Call me a Radical!

Saul D. Alinsky: Call me a Radical! Organizing und Empowerment – Politische Schriften Göttingen: Lamuv 2011.

Der in den 1930er-Jahren in den USA entwickelte Ansatz des Community Organizing (CO) wird im deutschsprachigen Raum vor allem im Bereich der Sozialen Arbeit (Gemeinwesenarbeit), in jüngster Zeit auch verstärkt in dem der gewerkschaftlichen Arbeit (gewerkschaftliches Organizing) rezipiert. Paradox ist das insofern, als Saul D. Alinsky, der häufig als Begründer des CO gehandelt wird, zu beiden genannten Bereichen kein ungebrochenes Verhältnis pflegte und sein Konzept – allen Anleihen zum Trotz – zentral in Abgrenzung zu diesen entwickelte. Ob die Wiederveröffentlichung einer Aufsatzsammlung Alinskys für die dargestellte Rezeptionsgeschichte neue Wege eröffnen wird, bleibt abzuwarten. Dass die Neuauflage mit der IG Metall Jugend von einer deutschen Gewerkschaftsorganisation besorgt wurde, stimmt in diesem Zusammenhang allerdings skeptisch. Anstatt diesen Punkt hier jedoch weiter zu vertiefen (siehe dazu die Debatte in der Zeitschrift analyse & kritik 565 & 567), soll im Folgenden ein Blick auf den praktischen Wert des Ansatzes für politische Basisarbeit geworfen werden, die nicht verbandsförmig organisiert ist.

Alinsky ist – so viel sei vorab angemerkt – nicht der große Gesellschaftstheoretiker; seine Konzepte formuliert er vielmehr aus der Perspektive eines „Menschen der Tat“, der pragmatisch nach erreichbaren Zielen und im Hinblick darauf wirksamen Mitteln fragt. Doch gerade von seinen damit verbundenen (strategischen) Überlegungen lässt sich nach wie vor vieles lernen. Unter CO versteht Alinsky dabei einen kommunikativen Prozess, in dessen Rahmen sich subalterne Gruppen mit Unterstützung von OrganizerInnen ein Programm geben und dieses kollektiv durchzusetzen versuchen. Auf der Basis von solcherart konstituierten Selbstorganisationen sollen asymmetrische Machtverhältnisse ausgeglichen und darüber materielle Verbesserungen für die betroffenen Gruppen erkämpft werden.
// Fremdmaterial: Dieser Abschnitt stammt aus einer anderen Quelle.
(** * kmamal/testing: the test runner, embedded and verified

    The development follows [src/runner.js] (class [TestRunner]) and, in
    module [Legacy], the older module-level runner of [src/index.js].

    - JavaScript values are the inductive [JsVal]; numbers are integers
      (all times are whole milliseconds).
    - The local variables of one [runTest] call are the record [locals];
      the closures handed to the test body are functions on a [frame]
      (those locals together with the runner that owns [this.stack]).
    - A test body is a finite strategy tree ([sync_body], [async_body]):
      the context calls it makes, what it does when one of them throws,
      and, once it has returned a promise, the process events that reach
      the runner while it awaits (unhandled rejections, uncaught
      exceptions, the timer of the race).
    - The imported functions [isEqual] and [timeout] and the ECMAScript
      number conversion of strings and objects are the fields of class
      [Platform]; every theorem holds for every platform.
    - What a body does after the timer of its race has expired is not
      part of its execution and is not modelled. *)

From Stdlib Require Import ZArith.
From stdpp Require Import gmap strings list.

Set Warnings "-register-all".
Local Open Scope Z_scope.

(** ** JavaScript values *)

Inductive JsVal : Type :=
| JUndefined
| JNull
| JBool (b : bool)
| JNum (n : Z)
| JStr (s : string)
| JArr (xs : list JsVal)
| JObj (props : list (string * JsVal))
| JError (props : list (string * JsVal)).

(** ToBoolean: [undefined], [null], [false], [0] and [''] are falsy. *)
Definition truthy (v : JsVal) : bool :=
  match v with
  | JUndefined | JNull => false
  | JBool b => b
  | JNum n => negb (n =? 0)
  | JStr s => negb (String.eqb s "")
  | JArr _ | JObj _ | JError _ => true
  end.

(** [a || b] *)
Definition js_or (a b : JsVal) : JsVal := if truthy a then a else b.

Definition nullish (v : JsVal) : bool :=
  match v with JUndefined | JNull => true | _ => false end.

(** The value of [a] after [a ??= b]. *)
Definition nullish_assign (a b : JsVal) : JsVal := if nullish a then b else a.

(** [o.k] on an options object: a missing key reads [undefined]. *)
Definition get (o : gmap string JsVal) (k : string) : JsVal :=
  default JUndefined (o !! k).

(** A parameter [p = d]: the default applies when the argument is
    [undefined]. *)
Definition default_param (p d : JsVal) : JsVal :=
  match p with JUndefined => d | _ => p end.

(** [n !== v] for a number [n]. *)
Definition num_strict_neq (n : Z) (v : JsVal) : bool :=
  match v with JNum m => negb (n =? m) | _ => true end.

(** [v !== null] *)
Definition not_null (v : JsVal) : bool :=
  match v with JNull => false | _ => true end.

(** Property lists keep insertion order; assigning an existing key
    replaces its value in place. *)
Fixpoint assign_prop (k : string) (v : JsVal) (ps : list (string * JsVal))
  : list (string * JsVal) :=
  match ps with
  | [] => [(k, v)]
  | (k', v') :: ps' =>
      if String.eqb k k' then (k, v) :: ps' else (k', v') :: assign_prop k v ps'
  end.

(** [obj.k = v] *)
Definition set_prop (k : string) (v : JsVal) (obj : JsVal) : JsVal :=
  match obj with
  | JError ps => JError (assign_prop k v ps)
  | JObj ps => JObj (assign_prop k v ps)
  | _ => obj
  end.

Fixpoint lookup_prop (k : string) (ps : list (string * JsVal)) : JsVal :=
  match ps with
  | [] => JUndefined
  | (k', v) :: ps' => if String.eqb k k' then v else lookup_prop k ps'
  end.

(** [obj.k] *)
Definition get_prop (k : string) (obj : JsVal) : JsVal :=
  match obj with
  | JError ps | JObj ps => lookup_prop k ps
  | _ => JUndefined
  end.

(** [new Error(msg)] *)
Definition new_Error (msg : string) : JsVal := JError [("message", JStr msg)].

(** The optional [info] argument of the assertions: absent (or otherwise
    falsy), or a plain object given by its properties. *)
Definition info_t : Type := option (list (string * JsVal)).

(** [info && Object.assign(err, info)] *)
Definition assign_info (err : JsVal) (info : info_t) : JsVal :=
  match info with
  | Some ps => fold_left (fun e kv => set_prop kv.1 kv.2 e) ps err
  | None => err
  end.

(** Structural equality of values, used to instantiate [isEqual]. *)
Fixpoint js_eqb (a b : JsVal) : bool :=
  let fix list_eqb (xs ys : list JsVal) : bool :=
    match xs, ys with
    | [], [] => true
    | x :: xs', y :: ys' => js_eqb x y && list_eqb xs' ys'
    | _, _ => false
    end in
  let fix props_eqb (ps qs : list (string * JsVal)) : bool :=
    match ps, qs with
    | [], [] => true
    | (k, x) :: ps', (l, y) :: qs' =>
        String.eqb k l && js_eqb x y && props_eqb ps' qs'
    | _, _ => false
    end in
  match a, b with
  | JUndefined, JUndefined | JNull, JNull => true
  | JBool x, JBool y => Bool.eqb x y
  | JNum x, JNum y => x =? y
  | JStr x, JStr y => String.eqb x y
  | JArr xs, JArr ys => list_eqb xs ys
  | JObj ps, JObj qs | JError ps, JError qs => props_eqb ps qs
  | _, _ => false
  end.

(** How a call ends: it returns, or it throws a value. *)
Inductive completion : Type :=
| Normal
| Thrown (v : JsVal).

(** ** What the runner takes from its platform *)

Class Platform : Type := {
  (** [isEqual] of [@kmamal/util/object/is-equal]: deep equality. *)
  isEqual : JsVal → JsVal → bool;
  (** How the promise [timeout(duration)] of
      [@kmamal/util/promise/timeout] settles once the timer expires: it
      rejects with a value ([Thrown]), or it fulfils ([Normal]). *)
  timeout : JsVal → completion;
  (** ECMAScript ToNumber on strings, arrays and objects ([None] is NaN). *)
  ToNumber_other : JsVal → option Z;
}.

(** ToNumber; [None] is NaN. *)
Definition ToNumber `{Platform} (v : JsVal) : option Z :=
  match v with
  | JUndefined => None
  | JNull => Some 0
  | JBool b => Some (if b then 1 else 0)
  | JNum n => Some n
  | _ => ToNumber_other v
  end.

(** [n > v] for a number [n]: false when [v] converts to NaN. *)
Definition num_gt `{Platform} (n : Z) (v : JsVal) : bool :=
  match ToNumber v with
  | Some m => m <? n
  | None => false
  end.

(** ** The variables of one [runTest] call *)

(** An expected step [[time, ...value]] of a schedule. *)
Definition sched_step : Type := Z * list JsVal.

Definition step_array (s : sched_step) : JsVal := JArr (JNum s.1 :: s.2).

Record locals : Type := mk_locals {
  error : JsVal;
  shouldSortKeys : JsVal;
  duration : JsVal;
  countExpected : JsVal;
  countActual : Z;
  schedule : option (list sched_step);
  startTime : option Z;
}.

Definition set_error (v : JsVal) (l : locals) : locals :=
  mk_locals v (shouldSortKeys l) (duration l) (countExpected l) (countActual l)
    (schedule l) (startTime l).
Definition set_shouldSortKeys (v : JsVal) (l : locals) : locals :=
  mk_locals (error l) v (duration l) (countExpected l) (countActual l)
    (schedule l) (startTime l).
Definition set_duration (v : JsVal) (l : locals) : locals :=
  mk_locals (error l) (shouldSortKeys l) v (countExpected l) (countActual l)
    (schedule l) (startTime l).
Definition set_countExpected (v : JsVal) (l : locals) : locals :=
  mk_locals (error l) (shouldSortKeys l) (duration l) v (countActual l)
    (schedule l) (startTime l).
Definition set_countActual (n : Z) (l : locals) : locals :=
  mk_locals (error l) (shouldSortKeys l) (duration l) (countExpected l) n
    (schedule l) (startTime l).
Definition set_schedule (s : option (list sched_step)) (l : locals) : locals :=
  mk_locals (error l) (shouldSortKeys l) (duration l) (countExpected l)
    (countActual l) s (startTime l).
Definition set_startTime (t : option Z) (l : locals) : locals :=
  mk_locals (error l) (shouldSortKeys l) (duration l) (countExpected l)
    (countActual l) (schedule l) t.

(** The [let] declarations at the top of [runTest]. *)
Definition initial_locals : locals :=
  mk_locals JNull (JBool false) (JNum 500) JNull 0 None None.

(** The constants captured by the [start]/[step] closures that one call
    of [schedule] returns. *)
Record schedule_object : Type := ScheduleObject {
  tollerance : JsVal;
  propagate : JsVal;
}.

(** [startTime] as a number: [null] converts to 0. *)
Definition startTime_num (l : locals) : Z := default 0 (startTime l).

(** [TypeError], thrown when a property of [null] is read. *)
Definition TypeError_null : JsVal :=
  JError [("message", JStr "Cannot read properties of null")].

(** ** Callbacks handed to the assertions *)

(** What calling a user callback [cb()] does. *)
Inductive thunk_result : Type :=
| CbReturns (v : JsVal)      (* returns [v], which is not a promise *)
| CbFulfils                  (* returns a promise that fulfils *)
| CbThrows (e : JsVal)       (* throws [e] *)
| CbRejects (e : JsVal).     (* returns a promise that rejects with [e] *)

(** A callback argument [cb], by its source text [cb.toString()] and by
    what calling it does. *)
Record thunk : Type := Thunk {
  toString : string;
  result : thunk_result;
}.

(** The value caught by [try { cb() } catch (e)]. *)
Definition caught_sync (cb : thunk) : option JsVal :=
  match result cb with CbThrows e => Some e | _ => None end.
Dem zugrunde liegt Alinskys Idee von Demokratie als „Lebensweise“, die sich insofern als radikaldemokratisch charakterisieren lässt, als ihr – und nicht bloß hierin zeigen sich Überschneidungen zur Debatte um Soziokultur – Demokratie zugleich Mittel und Zweck ist: Erst die Teilhabe von allen kann eine Teilhabe für alle ermöglichen.

Beim Aufbau der angesprochenen Basisorganisationen setzt das als genuin konflikthaft begriffene CO weniger auf betrieblicher Ebene, denn vielmehr auf jener des Stadtteils an, womit der Ansatz über den Bereich der Produktion hinaus in jenen der Reproduktion reicht. Das macht ihn für Organisierungsprozesse im Kontext urbaner Kämpfe – sei es gegen Gentrifizierung oder für ein Recht auf Stadt – ebenso interessant wie für solche von beispielsweise Studierenden, Er-werbslosen oder AsylwerberInnen. Aber auch im Zu-sammenhang mit betrieblichen Auseinandersetzungen kann er unter den für aktuelle Prekarisierungsprozesse vielfach verbindlichen Bedingungen einer zeitlichen wie räumlichen Streuung produktiv gemacht werden.
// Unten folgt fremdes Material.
Lemma inv_run (steps : list recv_ops.step) (x : t) :
  recv_ops.inv x -> recv_ops.inv (recv_ops.run x steps).2.
Proof.
  revert x. induction steps as [| [timeout w | p] steps IH]; intros x Hinv.
  - done.
  - cbn [recv_ops.run].
    pose proof (inv_get_recv_buff x timeout w Hinv) as Hinv'.
    destruct (get_recv_buff x timeout w) as [[buff x'] calls].
    specialize (IH x' Hinv').
    by destruct (recv_ops.run x' steps) as [buffs x''].
  - cbn [recv_ops.run]. apply IH. by apply inv_release_recv_buff.
Qed.

Lemma length_pool_get_recv_buff (x : t) (timeout : Q) (w : recv_world) :
  length (_mrb_pool (get_recv_buff x timeout w).1.2) = length (_mrb_pool x).
Proof.
  unfold get_recv_buff, mrb_get_new.
  destruct (_pending_recv_buffs x) as [| p q]; cbn; [done |].
  destruct (0 <? first_recv w); cbn; [by rewrite length_alter |].
  destruct (wait_for_recv_ready w timeout); cbn; [| done].
  by rewrite length_alter.
Qed.

Lemma length_pool_run (steps : list recv_ops.step) (x : t) :
  length (_mrb_pool (recv_ops.run x steps).2) = length (_mrb_pool x).
Proof.
  revert x. induction steps as [| [timeout w | p] steps IH]; intros x.
  - done.
  - cbn [recv_ops.run].
    pose proof (length_pool_get_recv_buff x timeout w) as Hlen.
    destruct (get_recv_buff x timeout w) as [[buff x'] calls].
    specialize (IH x').
    destruct (recv_ops.run x' steps) as [buffs x'']. cbn in *. congruence.
  - cbn [recv_ops.run]. rewrite IH. unfold release_recv_buff.
    destruct (_mrb_pool x !! p) as [b |]; [| done].
    destruct (mrb.release p b (_pending_recv_buffs x)) as [b' q]. cbn.
    by rewrite length_insert.
Qed.

Lemma inv_length (x : t) :
  recv_ops.inv x ->
  (length (_pending_recv_buffs x) <= length (_mrb_pool x))%nat.
Proof.
  intros [Hnodup Hzero].
  assert (length (seq 0 (length (_mrb_pool x))) = length (_mrb_pool x))
    as <- by apply length_seq.
  apply submseteq_length, NoDup_submseteq; [done |].
  intros p Hp. rewrite Forall_forall in Hzero. specialize (Hzero p Hp).
  apply elem_of_seq. unfold managed_recv_size in Hzero.
  destruct (_mrb_pool x !! p) as [b |] eqn:Hb; [| done].
  apply lookup_lt_Some in Hb. lia.
Qed.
In methodischer Hinsicht schließt sich hier die Frage an, wie im Rahmen der Organisierung einer Community konkret vorzugehen ist. Bei Alinsky selbst bleiben die Ausführungen zu diesem Thema zwar fragmentarisch – und wurden entsprechend erst in seiner Nachfolge systematisiert (etwa im Sinne einer Operationalisierung von CO als dreistufiges Verfahren von Zuhören, Recherchieren und Handeln). Manche Anregung hinsichtlich der Methoden-Frage findet sich nichtsdestotrotz auch in Call me a Radical!, was in vergleichbarer Form für jene der Instrumente gilt: Neben eher konventionellen Mitteln des Kampfs wie dem Sit-in (Sitzstreik) erläutert Alinsky im Kontext der von ihm geschilderten Kampagnen – zwischen „Shit-in“ und „Furz-in“ – nämlich auch weniger Bekanntes, das nach Nachahmung geradezu schreit.

Saul D. Alinsky: Call me a Radical! Organizing und Empowerment – Politische Schriften Göttingen: Lamuv 2011.